5.09.2006

Kiss der fuhrer's boots if you want that contract

The Dallas Business Journal has a helluva story today about how Dubya’s Secretary of Housing and Urban Development, Alphonso Jackson, is now openly denying government contracts to anyone who does not like his boss.

Here is the excerpt:
“Once the color barrier has been broken, minority contractors seeking government work may need to overcome the Bush barrier. That’s the message U.S. Housing and Urban Development Secretary Alphonso Jackson seemed to send during an April 28 talk in Dallas. Jackson, a former president and CEO of the Dallas Housing Authority, was among the featured speakers at a forum sponsored by the Real Estate Executive Council, a national minority real estate consortium.

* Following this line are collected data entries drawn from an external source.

(* ===== verification/Head.v ===== *)
(** * Head: the tables the kernel starts with

    The 32-bit start of src/linux-0.01/boot/head.s: the interrupt table with its
    default gates, the segment descriptors and the page tables, and the entry
    for page faults of src/linux-0.01/mm/page.s. *)

From S2P Require Import Prelude Mem Libc Vsprintf Mm Traps Cow.

(** ** Paging *)

Definition pg_dir : Z := 0.
Definition pg0 : Z := 0x1000.
Definition pg1 : Z := 0x2000.

(** [std; 1: stosl; subl $0x1000,%eax; jge 1b]. *)
Fixpoint fill_backwards (fuel : nat) (edi eax : Z) (m : memory) : memory :=
  match fuel with
  | O => m
  | S fuel' =>
      let m := store32 m edi eax in
      if 0x1000 <=? s32 eax then fill_backwards fuel' (edi - 4) (u32 (eax - 0x1000)) m else m
  end.

(** The memory, %cr3 and %cr0. *)
Definition setup_paging (cr0 : Z) (m : memory) : memory * Z * Z :=
  let m := memset m 0 0 (4 * (1024 * 3)) in
  let m := store32 m pg_dir (pg0 + 7) in
  let m := store32 m (pg_dir + 4) (pg1 + 7) in
  let m := fill_backwards 2048 (pg1 + 4092) 0x7ff007 m in
  (m, pg_dir, Z.lor cr0 0x80000000).

(** [_page_fault]. *)
Definition page_fault `{Exit} (error_code cr2 : Z) : M mstate unit :=
  if negb (Z.land error_code 1 =? 0) then do_wp_page error_code cr2 else do_no_page error_code cr2.

(** ** Segments and interrupts *)

(** [_gdt], as the two words of each descriptor. *)
Definition gdt_table : list (Z * Z) :=
  [(0, 0); (0x000007ff, 0x00c09a00); (0x000007ff, 0x00c09200); (0, 0)] ++ replicate 252 (0, 0).

(** [idt_descr] and [gdt_descr]. *)
Definition descr_limit : Z := 256 * 8 - 1.

(** [rp_sidt]: %edi and %ecx count up and down. *)
Fixpoint rp_sidt (ecx : nat) (edi eax edx : Z) (m : memory) : memory :=
  match ecx with
  | O => m
  | S ecx' => rp_sidt ecx' (edi + 8) eax edx (store32 (store32 m edi eax) (edi + 4) edx)
  end.

Definition setup_idt (idt ignore_int : Z) (m : memory) : memory :=
  let edx := u32 ignore_int in
  let eax := 0x00080000 in
  let eax := eax - u16 eax + u16 edx in
  let edx := edx - u16 edx + 0x8E00 in
  rp_sidt 256 idt eax edx m.

(** ** Lemmas *)

(** What the processor makes of a linear address, by the directory at 0. *)
Definition walk (m : memory) (a : Z) : option Z :=
  let d := load32 m (dir_entry_of a) in
  if present d then
    let e := load32 m (base d + 4 * Z.land (Z.shiftr a 12) 0x3ff) in
    if present e then Some (base e + a mod 4096) else None
  else None.

(** [fill_backwards] from entry [k] of the two tables, [n] rounds to go. *)
Lemma fill_backwards_run k : forall fuel m, (k < 2048)%nat -> (k < fuel)%nat ->
  let m' := fill_backwards fuel (pg0 + 4 * Z.of_nat k) (Z.of_nat k * 4096 + 7) m in
  (forall j, 0 <= j <= Z.of_nat k -> load32 m' (pg0 + 4 * j) = j * 4096 + 7) /\
  (forall x, in_u32 x -> ~ (pg0 <= x < pg0 + 4 * (Z.of_nat k + 1)) -> load8 m' x = load8 m x).
Proof.
  induction k as [| k IH]; intros [| fuel] m Hk Hf; try lia; cbn [fill_backwards].
  - rewrite s32_small by lia. rewrite (proj2 (Z.leb_gt 0x1000 _)) by lia. rewrite Z.mul_0_r, Z.add_0_r. split.
    { intros j Hj. assert (j = 0) as -> by lia. by rewrite Z.mul_0_r, Z.add_0_r, load32_store32_eq. }
    intros x Hx Hout. apply load8_store32_ne. unfold pg0, disjoint, in_u32 in *. lia.
  - rewrite s32_small by lia. rewrite (proj2 (Z.leb_le 0x1000 _)) by lia. rewrite u32_small by (unfold in_u32; lia).
    replace (pg0 + 4 * Z.of_nat (S k) - 4) with (pg0 + 4 * Z.of_nat k) by lia.
    replace (Z.of_nat (S k) * 4096 + 7 - 0x1000) with (Z.of_nat k * 4096 + 7) by lia.
    set (m1 := store32 _ _ _). destruct (IH fuel m1 ltac:(lia) ltac:(lia)) as [IH1 IH2]. unfold pg0 in *. split.
    + intros j Hj. destruct (decide (j = Z.of_nat (S k))) as [-> |]; [| apply IH1; lia].
      rewrite (load32_ext m1) by (try lia; intros x Hx; apply IH2; unfold in_u32; lia).
      unfold m1. rewrite load32_store32_eq. apply u32_small. unfold in_u32. lia.
    + intros x Hx Hout. rewrite IH2 by (done || lia). apply load8_store32_ne. unfold disjoint, in_u32 in *. lia.
Qed.

Lemma setup_paging_tables cr0 m :
  let m' := (setup_paging cr0 m).1.1 in
  (forall j, 0 <= j < 2048 -> load32 m' (pg0 + 4 * j) = j * 4096 + 7) /\
  load32 m' 0 = pg0 + 7 /\ load32 m' 4 = pg1 + 7 /\ (forall j, 2 <= j < 1024 -> load32 m' (4 * j) = 0) /\
  (forall x, 12288 <= x < 2 ^ 32 -> load8 m' x = load8 m x).
Proof.
  cbn [setup_paging fst]. set (m1 := memset m 0 0 (4 * (1024 * 3))). set (m2 := store32 m1 pg_dir (pg0 + 7)).
  set (m3 := store32 m2 (pg_dir + 4) (pg1 + 7)).
  replace (pg1 + 4092) with (pg0 + 4 * Z.of_nat 2047) by (unfold pg0, pg1; lia).
  replace 0x7ff007 with (Z.of_nat 2047 * 4096 + 7) by lia.
  destruct (fill_backwards_run 2047 2048 m3 ltac:(lia) ltac:(lia)) as [H1 H2]. set (m' := fill_backwards _ _ _ _) in *.
  assert (H0 : forall x, in_u32 x -> load8 m1 x = if decide (0 <= x < 12288) then 0 else load8 m x)
    by (intros x Hx; unfold m1; rewrite load8_memset by (done || lia); done).
  assert (Hw : forall a, 0 <= a -> a + 4 <= 4096 -> load32 m' a = load32 m3 a).
  { intros a Ha Hb. unfold pg0 in H2. apply load32_ext; [lia | lia |]. intros x Hx. apply H2; unfold in_u32; lia. }
  split; [intros j Hj; apply H1; lia |]. split; [| split; [| split]].
  - rewrite Hw by lia. unfold m3, m2, pg_dir. rewrite load32_store32_ne by (unfold disjoint; lia). by rewrite load32_store32_eq.
  - rewrite Hw by lia. unfold m3, pg_dir. by rewrite load32_store32_eq.
  - intros j Hj. rewrite Hw by lia. unfold m3, m2, pg_dir. rewrite !load32_store32_ne by (unfold disjoint; lia).
    unfold load32, load16. rewrite !H0 by (unfold in_u32; lia). by rewrite !decide_True by lia.
  - intros x Hx. unfold pg0 in H2. rewrite H2 by (unfold in_u32; lia). unfold m3, m2, pg_dir.
    rewrite !load8_store32_ne by (unfold disjoint; lia). rewrite H0 by (unfold in_u32; lia). by rewrite decide_False by lia.
Qed.

Lemma page_entry j f : 0 <= j < 2 ^ 20 -> 0 <= f < 4096 -> f mod 2 = 1 -> present (j * 4096 + f) = true /\ base (j * 4096 + f) = j * 4096.
Proof.
  intros Hj Hf Ho. unfold present, base. split.
  - rewrite Z.land_comm. change 1 with (Z.ones 1) at 1. rewrite Z.land_ones by lia. change (2 ^ 1) with 2.
    assert ((j * 4096 + f) mod 2 = 1) as -> by (Z.div_mod_to_equations; lia). done.
  - rewrite Z.land_comm, land_page_mask by (unfold in_u32; lia). Z.div_mod_to_equations; lia.
Qed.

Lemma dir_index a : 0 <= a < 2 ^ 32 -> dir_entry_of a = 4 * (a / 2 ^ 22).
Proof.
  intros Ha. unfold dir_entry_of. rewrite Z.shiftr_div_pow2 by lia.
  change 0xffc with (Z.shiftl (Z.ones (12 - 2)) 2). rewrite (land_high_mask _ 2 12) by (try lia; Z.div_mod_to_equations; lia).
  Z.div_mod_to_equations; lia.
Qed.

Lemma table_index a : 0 <= a < 2 ^ 32 -> Z.land (Z.shiftr a 12) 0x3ff = a / 4096 mod 1024.
Proof. intros Ha. rewrite Z.shiftr_div_pow2 by lia. change 0x3ff with (Z.ones 10). by rewrite Z.land_ones by lia. Qed.

(** C30: [setup_paging] turns paging on with the first 8 MB of memory where they
    are, each page there for the kernel and writable, and nothing else: a linear
    address below 0x800000 is the physical address with that number, one above
    it is no address. No byte of memory behind the three tables changes, so that
    the kernel goes on where it was. *)
Theorem setup_paging_correct cr0 m :
  let '(m', cr3, cr0') := setup_paging cr0 m in
  cr3 = 0 /\ Z.testbit cr0' 31 = true /\
  (forall a, 0 <= a < HIGH_MEMORY -> walk m' a = Some a) /\
  (forall a, HIGH_MEMORY <= a < 2 ^ 32 -> walk m' a = None) /\
  (forall k, 0 <= k < 2048 -> writable (load32 m' (pg0 + 4 * k)) = true) /\
  (forall x, 12288 <= x < 2 ^ 32 -> load8 m' x = load8 m x).
Proof.
  destruct (setup_paging_tables cr0 m) as (Ht & Hd0 & Hd1 & Hd & Hrest). set (m' := (setup_paging cr0 m).1.1) in *.
  assert (E : setup_paging cr0 m = (m', pg_dir, Z.lor cr0 0x80000000)) by reflexivity. rewrite E. clearbody m'. clear E.
  change HIGH_MEMORY with 0x800000.
  split; [done |]. split; [by rewrite Z.lor_spec, orb_true_r |]. split; [| split; [| split; [| done]]].
  - intros a Ha. unfold walk. rewrite dir_index, table_index by lia.
    assert (Hdir : load32 m' (4 * (a / 2 ^ 22)) = (1 + a / 2 ^ 22) * 4096 + 7).
    { assert (a / 2 ^ 22 = 0 \/ a / 2 ^ 22 = 1) as [-> | ->] by (Z.div_mod_to_equations; lia); [exact Hd0 | exact Hd1]. }
    assert (Hq : 0 <= a / 2 ^ 22 <= 1) by (Z.div_mod_to_equations; lia).
    rewrite Hdir. destruct (page_entry (1 + a / 2 ^ 22) 7) as [-> ->]; [lia | lia | done |].
    replace ((1 + a / 2 ^ 22) * 4096 + 4 * (a / 4096 mod 1024)) with (pg0 + 4 * (a / 4096)) by (unfold pg0; Z.div_mod_to_equations; lia).
    rewrite Ht by (Z.div_mod_to_equations; lia). destruct (page_entry (a / 4096) 7) as [-> ->]; [Z.div_mod_to_equations; lia | lia | done |].
    f_equal. Z.div_mod_to_equations; lia.
  - intros a Ha. unfold walk. rewrite dir_index by lia. by rewrite Hd by (Z.div_mod_to_equations; lia).
  - intros k Hk. rewrite Ht by done. unfold writable. change 1 with (0 + 1) at 1. rewrite <- Z.div_pow2_bits by lia.
    change (2 ^ 1) with 2. rewrite Z.bit0_odd. replace ((k * 4096 + 7) / 2) with (1 + 2 * (k * 1024 + 1)) by (Z.div_mod_to_equations; lia).
    by rewrite Z.odd_add_mul_2.
Qed.

Lemma rp_sidt_run n : forall edi eax edx m, 0 <= edi -> edi + 8 * Z.of_nat n <= 2 ^ 32 ->
  let m' := rp_sidt n edi eax edx m in
  (forall k, 0 <= k < Z.of_nat n -> load32 m' (edi + 8 * k) = u32 eax /\ load32 m' (edi + 8 * k + 4) = u32 edx) /\
  only_changed m m' edi (8 * Z.of_nat n).
Proof.
  induction n as [| n IH]; intros edi eax edx m H0 H1; cbn [rp_sidt]; [split; [lia | apply only_changed_refl] |].
  set (m1 := store32 (store32 m edi eax) (edi + 4) edx). destruct (IH (edi + 8) eax edx m1 ltac:(lia) ltac:(lia)) as [IH1 IH2]. split.
  - intros k Hk. destruct (decide (k = 0)) as [-> |].
    + rewrite Z.mul_0_r, Z.add_0_r. rewrite !(load32_only_changed _ _ _ _ _ IH2) by (unfold disjoint; lia). unfold m1.
      rewrite load32_store32_eq, load32_store32_ne by (unfold disjoint; lia). by rewrite load32_store32_eq.
    + specialize (IH1 (k - 1) ltac:(lia)). replace (edi + 8 + 8 * (k - 1)) with (edi + 8 * k) in IH1 by lia. exact IH1.
  - apply (only_changed_trans _ m1).
    + unfold m1. apply (only_changed_trans _ (store32 m edi eax)).
      * apply (only_changed_weaken _ _ edi 4); [apply only_changed_store32; lia | lia | lia].
      * apply (only_changed_weaken _ _ (edi + 4) 4); [apply only_changed_store32; lia | lia | lia].
    + apply (only_changed_weaken _ _ _ _ _ _ IH2); lia.
Qed.

(** Before [trap_init] all 256 gates are interrupt gates to [ignore_int], as
    [set_intr_gate] would make them; no other byte changes. *)
Theorem setup_idt_correct idt ignore_int m :
  0 <= idt -> idt + 2048 <= 2 ^ 32 ->
  let m' := setup_idt idt ignore_int m in
  (forall n, 0 <= n < 256 -> let g := idt + 8 * n in
     load32 m' g = load32 (_set_gate g 14 0 ignore_int m) g /\ load32 m' (g + 4) = load32 (_set_gate g 14 0 ignore_int m) (g + 4)) /\
  only_changed m m' idt 2048.
Proof.
  intros H0 H1 m'. unfold m', setup_idt.
  destruct (rp_sidt_run 256 idt (0x00080000 - u16 0x00080000 + u16 (u32 ignore_int)) (u32 ignore_int - u16 (u32 ignore_int) + 0x8E00) m H0 H1)
    as [Hg Hc]. split; [| exact Hc]. intros n Hn. destruct (Hg n Hn) as [G1 G2]. rewrite G1, G2. set (g := idt + 8 * n).
  unfold _set_gate, gate_words. assert (Hu : u16 (u32 ignore_int) = u16 ignore_int) by wrap_lia. rewrite Hu. rewrite (Z.add_comm 4 g).
  rewrite load32_store32_ne by (unfold disjoint, g; lia). rewrite !load32_store32_eq.
  change (u16 (0x8000 + Z.shiftl 0 13 + Z.shiftl 14 8)) with 0x8E00. change (0x00080000 - u16 0x00080000) with 0x00080000. done.
Qed.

After discussing the huge strides the agency has made in doing business with minority-owned companies, Jackson closed with a cautionary tale, relaying a conversation he had with a prospective advertising contractor. ‘He had made every effort to get a contract with HUD for 10 years,’ Jackson said of the prospective contractor. ‘He made a heck of a proposal and was on the (General Services Administration) list, so we selected him. He came to see me and thank me for selecting him. Then he said something … he said, ‘I have a problem with your president.’ ‘I said, ‘What do you mean?’ He said, ‘I don’t like President Bush.’ I thought to myself, ‘Brother, you have a disconnect — the president is elected, I was selected. You wouldn’t be getting the contract unless I was sitting here. If you have a problem with the president, don’t tell the secretary. He didn’t get the contract,’ Jackson continued. ‘Why should I reward someone who doesn’t like the president?’”
This is unbelievable. If memory serves, this country has a First Amendment, no matter how hard Dubya and his minions have tried to crush it. It seems to me that federal contracts were never supposed to be denied to people based on their political beliefs. But, then, this is the Bush era - an era where obeying laws is selective and ethics are but a memory.